Work instruction: The answer must be every line from the entries below that includes "inbound".

Dataset excerpts Block Start

(** X4. A reply of the success branch that the platform refuses is caught
    by the catch-all clause, which logs the refusal and sends a second
    message with its text; the handler returns when that one is accepted. *)
Theorem refused_reply_is_reported (g : Globals) (update : Update) (w : World)
    (r : Response) (items : list (string * pyval)) (e : exn) :
  truthy (OLLAMA_HOST g) = true ->
  send_chat_action_raises w = None ->
  post_outcome w = Return r ->
  (status_code r < 400 \/ 600 <= status_code r)%Z ->
  json_body r = inr (PyDict items) ->
  reply_raises w 0 (relayed items) = Some e ->
  exn_cls e <> ConnectionError ->
  exn_cls e <> HTTPError ->
  let error_message := "An unexpected error occurred: " +:+ exn_str e in
  exists delivered,
    calls handle_message g update w
      = [SendChatAction (effective_chat_id update) "typing";
         Post (OLLAMA_GENERATE_ENDPOINT g) (payload_of g update);
         Json;
         ReplyText (relayed items) false;
         LogError error_message;
         ReplyText (PyStr error_message) delivered] /\
    (reply_raises w 1 (PyStr error_message) = None ->
       delivered = true /\ outcome handle_message g update w = Return tt).
Proof.
  intros Hhost Htyping Hpost Hcode Hbody Hrefused Hconn Hhttp error_message.
  destruct g as [token host endpoint model], w as [typing post replies].
  destruct r as [code reason url body], e as [cls str].
  simpl in *. subst typing post body. unfold_handler. rewrite Hhost. simpl.
  replace ((400 <=? code)%Z && (code <? 500)%Z) with false by lia.
  replace ((500 <=? code)%Z && (code <? 600)%Z) with false by lia.
  simpl. unfold relayed in *.
  destruct (items_lookup "response" items) as [v|]; simpl;
    rewrite Hrefused; simpl;
    destruct cls; try congruence; simpl;
    subst error_message; unfold unexpected_error_text; simpl;
    destruct (replies 1 (PyStr ("An unexpected error occurred: " +:+ str)))
      eqn:Hsecond; simpl;
    solve [ exists false; split; [reflexivity | discriminate]
          | exists true; split; [reflexivity | intros _; split; reflexivity] ].
Qed.

(** X5. Any status outside 400-599, 2xx or not, is let through by
    [raise_for_status]: the body is read and the value under [response], or
    the fallback text, is the one reply. *)
Theorem passing_status_is_relayed (g : Globals) (update : Update) (w : World)
    (r : Response) (items : list (string * pyval)) :
  truthy (OLLAMA_HOST g) = true ->
  platform_ok w ->
  post_outcome w = Return r ->
  (status_code r < 400 \/ 600 <= status_code r)%Z ->
  json_body r = inr (PyDict items) ->
  calls handle_message g update w
    = [SendChatAction (effective_chat_id update) "typing";
       Post (OLLAMA_GENERATE_ENDPOINT g) (payload_of g update);
       Json;
       ReplyText (relayed items) true] /\
  outcome handle_message g update w = Return tt.
Proof.
  intros Hhost [Htyping Hreply] Hpost Hcode Hbody.
  destruct (handle_message_relays g update w r items Hhost Htyping Hpost Hcode Hbody)
    as (delivered & rest & Hcalls & Hok).
  destruct (Hok (Hreply _ _)) as (-> & -> & Hout).
  now rewrite Hcalls, Hout.
Qed.

(** ** What leaves the handler, and what it sends *)

Lemma handle_message_raises_from_platform (g : Globals) (update : Update) (w : World)
    (e : exn) :
  outcome handle_message g update w = Raise e ->
  send_chat_action_raises w = Some e \/
  exists n text, reply_raises w n text = Some e.
Proof.
  destruct g as [token host endpoint model], w as [typing post replies].
  unfold_handler.
  repeat (simpl; try case_on_match); simpl;
    intros Hraise; inversion Hraise; subst; eauto.
Qed.

(** X6. Nothing the inference side does makes a handler raise.  An
    exception that leaves the handler of an inbound update is either the
    [AttributeError] of an update without a message (line 48 or line 56),
    or one the messaging platform raised, on the typing indicator or on a
    call that sends a message. *)
Theorem escaping_errors_are_not_from_inference (g : Globals) (i : inbound) (w : World)
    (e : exn) :
  served_outcome g i w = Raise e ->
  (has_message i = false /\
   (e = none_has_no "reply_html" \/ e = none_has_no "text")) \/
  send_chat_action_raises w = Some e \/
  exists n text, reply_raises w n text = Some e.
Proof.
  destruct i as [update | update | chat_id | chat_id text].
  - change (outcome start g update w = Raise e ->
            (true = false /\ (e = none_has_no "reply_html" \/ e = none_has_no "text")) \/
            send_chat_action_raises w = Some e \/
            exists n text, reply_raises w n text = Some e).
    unfold outcome. rewrite start_run. simpl.
    destruct (reply_raises w 0 (PyStr (greeting_for (effective_user update))))
      eqn:Hreply; simpl; intros Hraise; inversion Hraise; subst; eauto.
  - intros Hraise. right.
    apply (handle_message_raises_from_platform g update w e Hraise).
  - intros Hraise. inversion Hraise. left. auto.
  - intros Hraise. inversion Hraise. left. auto.
Qed.

Lemma handle_message_post_calls (g : Globals) (update : Update) (w : World) :
  post_calls (calls handle_message g update w)
    = if truthy (OLLAMA_HOST g)
      then match send_chat_action_raises w with
           | None => [Post (OLLAMA_GENERATE_ENDPOINT g) (payload_of g update)]
           | Some _ => []
           end
      else [].
Proof.
  destruct g as [token host endpoint model], w as [typing post replies].
  unfold_handler.
  repeat (simpl; try case_on_match); solve [reflexivity | congruence].
Qed.

(** X9. The handler sends one request per message and never retries: when
    the host is configured and the typing indicator went through there is
    exactly one POST, to the endpoint, with the model, the message text as
    the prompt and [stream] false, whatever the server answers; otherwise
    there is none. *)
Theorem one_request_per_message (g : Globals) (update : Update) (w : World) :
  post_calls (calls handle_message g update w)
    = if truthy (OLLAMA_HOST g)
      then match send_chat_action_raises w with
           | None =>
               [Post (OLLAMA_GENERATE_ENDPOINT g)
                     (PyDict [("model", PyStr (OLLAMA_MODEL g));
                              ("prompt", PyStr (message_text update));
                              ("stream", PyBool false)])]
           | Some _ => []
           end
      else [].
Proof. apply handle_message_post_calls. Qed.

(** X10. Whatever the outside does, an error that is logged is the text of
    the reply that follows it, and that reply is the handler's last call. *)
Theorem logged_errors_are_replied (g : Globals) (update : Update) (w : World) :
  well_logged (calls handle_message g update w).
Proof.
  destruct g as [token host endpoint model], w as [typing post replies].
  unfold_handler.
  repeat (simpl; try case_on_match); simpl; eauto.
Qed.

(** ** The polling loop *)

Lemma start_post_calls (g : Globals) (update : Update) (w : World) :
  post_calls (calls start g update w) = [].
Proof.
  unfold calls. rewrite start_run. simpl.
  destruct (reply_raises w 0 (PyStr (greeting_for (effective_user update))));
    reflexivity.
Qed.

Lemma post_calls_app (a b : list event) :
  post_calls (a ++ b) = (post_calls a ++ post_calls b)%list.
Proof. unfold post_calls. apply filter_app. Qed.

Lemma served_start (g : Globals) (update : Update) (w : World) :
  served_calls g (StartCommand update) w = calls start g update w.
Proof. reflexivity. Qed.

Lemma served_text (g : Globals) (update : Update) (w : World) :
  served_calls g (TextMessage update) w = calls handle_message g update w.
Proof. reflexivity. Qed.

Lemma handler_post_calls_bound (g : Globals) (i : inbound) (w : World) :
  length (post_calls (served_calls g i w))
    <= if is_text_message (i, w) then 1 else 0.
Proof.
  destruct i as [update | update | chat_id | chat_id text]; simpl.
  - now rewrite served_start, start_post_calls.
  - rewrite served_text, handle_message_post_calls.
    destruct (truthy (OLLAMA_HOST g)), (send_chat_action_raises w); simpl; lia.
  - reflexivity.
  - reflexivity.
Qed.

Dataset excerpts Block End

Solution to this exercise:
    exception that leaves the handler of an inbound update is either the
Theorem escaping_errors_are_not_from_inference (g : Globals) (i : inbound) (w : World)
Lemma handler_post_calls_bound (g : Globals) (i : inbound) (w : World) :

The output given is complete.